Tracking brain changes over a decade
Researchers analyzed dietary patterns alongside repeated brain scans collected over a median follow-up of 12.3 years. Participants’ adherence to the MIND diet — a hybrid of the Mediterranean and DASH diets — was scored using validated food questionnaires administered across multiple study visits.
The results showed a clear association: for every three-point increase in diet adherence, participants had a 0.279 cubic centimeter per year slower decline in total gray matter volume, a key marker of brain health.
That reduction corresponds to about a 20% slowdown in age-related brain changes, or roughly 2.5 fewer years of brain aging over the study period.
Less shrinkage, slower fluid buildup
Beyond gray matter preservation, higher MIND diet scores were also linked to slower expansion of the brain’s lateral ventricles — fluid-filled spaces that typically enlarge as the brain shrinks with age.
The study estimated this effect equated to about an additional year of delayed brain aging, reinforcing the diet’s potential protective role against neurodegeneration.
Previous research has already associated the MIND diet with better cognitive performance and a lower risk of dementia.
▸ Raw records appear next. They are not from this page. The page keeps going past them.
(** * bitcoin-cli-rpc-wrapper: the RPC client and its parameter validator

    A shallow embedding of [src/commands/validators.py] (class
    [InputValidator]) and [src/rpc_client.py] (classes [BitcoinRPCError]
    and [BitcoinRPCClient]), followed by the properties of the
    specification that concern them.

    Layout:
    - [Py]         the Python values and built-ins the two files rely on;
    - [Validators] [InputValidator.sanitize_rpc_param] and
                   [InputValidator.validate_json_rpc_params];
    - [RpcClient]  [BitcoinRPCClient]: session set-up, [_create_request],
                   [_handle_response], [call], [close];
    - the notions the statements use, then the lemmas and theorems on
      the validator and on the client.

    The rest of the two files and their callers follow the same scheme:
    - [Re], [Builtins]   [re.match] for the patterns of the validators,
                         and [int] and [str] on integers and texts;
    - [ConfigValidator], [InputValidator]   the validators of ports,
                         timeouts, hashes, heights and addresses, and the
                         module-level [validate_*] functions;
    - [Diagnostics]      [test_connection] and [get_node_info];
    - [Commands]         the methods of [BlockchainCommands],
                         [NetworkCommands] and [WalletCommands] that check
                         or shape their arguments before [call];
    with their own notions, lemmas and theorems.

    Exceptions are values of [result]; the effects a property can speak
    of (the post of a request, the decoding of a body, the closing of the
    session) are returned as a list of events.

    The logger writes nothing that is modelled here, but the f-string
    handed to it is evaluated first, whatever the logging level, and
    showing an [int] of more than 4300 digits raises [ValueError].  The
    f-strings that show an argument of the caller are therefore modelled
    ([logged]): the debug line of [call] and those of the commands.  The
    others show texts, exceptions of the transport, configured numbers or
    members of a decoded body, whose integers [response.json()] read with
    [int] from a numeral and which are within that limit: they raise
    nothing and are left out, with the suppression of the TLS warning. *)

From Stdlib Require Import ZArith List String Ascii Bool Lia DecimalString.
From Stdlib.Strings Require Import Byte.
From Stdlib Require Import DecimalPos DecimalZ.
Import ListNotations.

Set Warnings "-register-all".

Open Scope list_scope.
Open Scope string_scope.

(* ================================================================= *)
(** * Python values and built-ins *)

Module Py.

(** The objects that reach the validator and that [response.json()]
    yields.  A [str] is a [string] of 8-bit code points; an [int] is
    unbounded; a [float] is identified by its [repr] (the shortest
    literal that round-trips, such as [1.5], [inf] or [nan]), which is the
    only observation this program makes of one; a [dict] keeps insertion
    order and has [str] keys; [bytes] stands for the objects that are
    neither JSON scalars nor [list] nor [dict]. *)
Inductive PyVal : Type :=
| PNone
| PBool (b : bool)
| PInt (n : Z)
| PFloat (literal : string)
| PStr (s : string)
| PBytes (bs : list byte)
| PList (xs : list PyVal)
| PDict (kvs : list (string * PyVal)).

(** The exceptions that the two source files raise or catch. *)
Record BitcoinRPCError : Type := mkBitcoinRPCError {
  message : PyVal;
  code : PyVal;
  data : PyVal
}.

Inductive Exn : Type :=
| ValueError (msg : string)
| TypeError (msg : string)
| AttributeError (msg : string)
| KeyError (msg : string)
| RPCError (e : BitcoinRPCError).

Inductive result (A : Type) : Type :=
| Ok (a : A)
| Raise (e : Exn).
Arguments Ok {A} a.
Arguments Raise {A} e.

Definition bind {A B : Type} (r : result A) (k : A -> result B) : result B :=
  match r with
  | Ok a => k a
  | Raise e => Raise e
  end.

Notation "x <- r ;; k" := (bind r (fun x => k))
  (at level 61, r at next level, right associativity).

(** ** Characters *)

Definition chr (n : nat) : ascii := ascii_of_nat n.
Definition LF : ascii := chr 10.
Definition CR : ascii := chr 13.
Definition TAB : ascii := chr 9.
Definition BACKSLASH : ascii := chr 92.
Definition QUOTE : ascii := chr 39.
Definition DQUOTE : ascii := chr 34.

Definition str1 (c : ascii) : string := String c EmptyString.

Definition in_range (lo hi c : ascii) : bool :=
  (nat_of_ascii lo <=? nat_of_ascii c)%nat && (nat_of_ascii c <=? nat_of_ascii hi)%nat.

Fixpoint string_forallb (p : ascii -> bool) (s : string) : bool :=
  match s with
  | EmptyString => true
  | String c rest => p c && string_forallb p rest
  end.

Fixpoint string_existsb (p : ascii -> bool) (s : string) : bool :=
  match s with
  | EmptyString => false
  | String c rest => p c || string_existsb p rest
  end.

Fixpoint join (sep : string) (parts : list string) : string :=
  match parts with
  | [] => ""
  | [p] => p
  | p :: rest => p ++ sep ++ join sep rest
  end.

(** ** [str] and [repr] *)

Definition hex_digit (n : nat) : ascii :=
  if (n <? 10)%nat then chr (48 + n) else chr (87 + n).

Definition escape_x (c : ascii) : string :=
  let n := nat_of_ascii c in
  String BACKSLASH (String "x" (String (hex_digit (n / 16)) (str1 (hex_digit (n mod 16))))).

(** [repr] surrounds with single quotes unless the text holds a single
    quote and no double quote. *)
Definition repr_quote (s : string) : ascii :=
  if string_existsb (Ascii.eqb QUOTE) s && negb (string_existsb (Ascii.eqb DQUOTE) s)
  then DQUOTE else QUOTE.

(** Printable code points below 256, as [str.isprintable] has them. *)
Definition str_printable (c : ascii) : bool :=
  let n := nat_of_ascii c in
  ((32 <=? n) && (n <? 127) || (161 <=? n) && negb (n =? 173))%nat.

Definition bytes_printable (c : ascii) : bool :=
  let n := nat_of_ascii c in ((32 <=? n) && (n <? 127))%nat.

Definition repr_char (printable : ascii -> bool) (quote c : ascii) : string :=
  if Ascii.eqb c quote || Ascii.eqb c BACKSLASH then String BACKSLASH (str1 c)
  else if Ascii.eqb c TAB then String BACKSLASH "t"
  else if Ascii.eqb c LF then String BACKSLASH "n"
  else if Ascii.eqb c CR then String BACKSLASH "r"
  else if printable c then str1 c
  else escape_x c.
However, most earlier studies were cross-sectional, offering only snapshots in time.
This new longitudinal analysis strengthens the case by showing that dietary habits are linked not just to cognitive outcomes, but to actual structural changes in the brain over years.
What is the MIND diet?
The MIND diet emphasizes foods linked to brain health, including leafy greens, berries, nuts, whole grains, fish, and olive oil, while limiting red meat, butter, sweets, and fried foods.
Researchers say the findings suggest diet could play a meaningful role in delaying neurodegenerative processes, though they caution that observational studies cannot prove cause and effect.
With populations aging and dementia rates rising, the results highlight diet as a potentially accessible strategy to support brain health.
“Greater adherence… was associated with slower progression of brain structural atrophy,” the authors concluded, pointing to the diet’s promise in delaying age-related brain decline.
While clinical trials are still needed, the study adds to growing evidence that what people eat in midlife and beyond may influence how their brains age.